The rapidly growing number of political parties registered with the premier poll supervisory body has once again caused shortage of election symbols. The Election Commission of Pakistan (ECP) had updated the logos before the 2013 general elections, but the number of registered political parties has again exceeded the quantity of approved emblems.
New registrations in the past two years have raised the number of political parties to 307, and after the last update the quantity of available symbols stands at 171.
The ECP is in a quandary: how will it match the upsurge in parties with new logos, an exercise that demands creativity to ensure that the voters are able to discern all the symbols.
Before the last general elections, the number of registered parties stood at 227. Short of symbols, the electoral body sent a summary to the then president Asif Ali Zardari, who approved around two dozen new logos proposed by the ECP. The polling body laments that lax laws make it easy for anyone to register a political party. “Most of the groups are one-man parties. Once registered, a party cannot be struck off the list – unless it is officially banned,” an ECP official told The Express Tribune.
Because of the upcoming local government elections, the ECP has accepted dozens of new applications in the recent months. Two and a half years after the last elections, the electoral body has again sent a summary to President Mamnoon Hussain for getting some 50 new emblems approved.
Power of the symbol
Considering the low literacy rate in the country, political parties attach a lot of importance to having an election symbol – and one that stands out. Hardly any voter reads manifestos of political parties. Grand logos are sometimes employed to persuade the undecided or uninformed voters.
Emblems are printed next to the candidates’ names on the ballot papers. Those who cannot read, recognise their preferred candidates with the help of the symbols. Occasionally, apparent similarity between two logos is used as a gimmick to confuse the voters for seizing the vote bank of a rival party.

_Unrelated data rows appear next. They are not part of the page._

Lemma sample_frame_well_formed : well_formed_df sample_frame.
Proof. unfold well_formed_df. repeat constructor. Qed.

Lemma getitem_target_entry_witness :
  (exists self example row,
     FeedBackDataset_init sample_frame sample_tokenizer 512 (Some target_columns) true
       = Return self /\
     FeedBackDataset_getitem self (-1) = Return example /\
     dict_get example "target" = Some (Target row) /\ length row = 6%nat) /\
  (exists self example,
     FeedBackDataset_init sample_frame sample_tokenizer 512 None false = Return self /\
     FeedBackDataset_getitem self 0 = Return example /\
     dict_get example "target" = None).
Proof.
  split.
  - destruct (getitem_target_entry sample_frame sample_tokenizer 512
                (Some target_columns) true _ (-1) _ _
                sample_frame_well_formed eq_refl eq_refl eq_refl)
      as (example & Hex & labels & row & Hl & Hrow & _ & Hsix).
    eexists. exists example, row. split; [reflexivity |].
    split; [exact Hex |]. split; [exact Hrow |].
    apply Hsix. injection Hl as <-. reflexivity.
  - destruct (getitem_target_entry sample_frame sample_tokenizer 512
                None false _ 0 _ _
                sample_frame_well_formed eq_refl eq_refl eq_refl)
      as (example & Hex & Hnone).
    eexists. exists example. split; [reflexivity |]. split; [exact Hex | exact Hnone].
Defined.

(** ** Layerwise learning rates *)

Section Rates.

Variables wd dc : R.

Lemma for_layers_app (layers : list nnModule) :
  forall groups rate,
    for_layers wd dc layers groups rate = groups ++ for_layers wd dc layers [] rate.
Proof.
  induction layers as [| layer rest IH]; intros groups rate; simpl.
  - now rewrite app_nil_r.
  - rewrite (IH (groups ++ _)), (IH (layer_groups _ _ _)). now rewrite app_assoc.
Qed.

(** The loop gives the layer visited after [k] others the rate
    [base * dc ^ k]. *)
Lemma for_layers_from (base : R) (layers : list nnModule) :
  forall k,
    for_layers wd dc layers [] (rate_at base dc k) =
    flat_map (fun kl => layer_groups wd (rate_at base dc (fst kl)) (snd kl))
             (combine (seq k (length layers)) layers).
Proof.
  induction layers as [| layer rest IH]; intros k; [reflexivity |].
  cbn [for_layers length seq combine flat_map fst snd app].
  rewrite for_layers_app. f_equal.
  replace (rate_at base dc k * dc) with (rate_at base dc (S k))
    by (unfold rate_at; simpl; ring).
  apply IH.
Qed.

Lemma non_increasing_cons (r : R) (l : list R) :
  Forall (fun x => x <= r) l -> non_increasing l -> non_increasing (r :: l).
Proof.
  intros Hall Hl. destruct l as [| y l]; [exact I |].
  split; [now inversion Hall | exact Hl].
Qed.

In an earlier by-election an independent candidate ran with the ‘cat’ as his symbol. The Pakistan Muslim League-Nawaz (PML-N) later complained that many voters could not differentiate between the ‘cat’ and the ‘tiger’ (the PML-N’s symbol), and that some of the voters had stamped the ‘cat’ instead of the ‘tiger’. Besides the candidates who contest elections on party tickets, many run as independents; and each one of them is assigned a different logo.
According to the ECP, the country’s archaic laws embolden many non-serious people to register political parties, contest the polls on party tickets or run as independents; the most they could lose is their security deposit.
The official fee to contest for a National Assembly seat is Rs4,000; to run for a provincial assembly seat the fee is Rs2,000. This fee is submitted to the national exchequer as a security deposit, but it is refundable if you secure a certain number of votes.
“Many candidates enter the race only to write ‘former candidate’ or ‘chairman’ of a certain party with their name,” complained an official of the polling body. “They exploit the system to elevate their social status.” He said the ECP had proposed amendments in the relevant laws to streamline the electoral process and discourage non-serious people from entering the race.
Published in The Express Tribune, October 12th, 2015.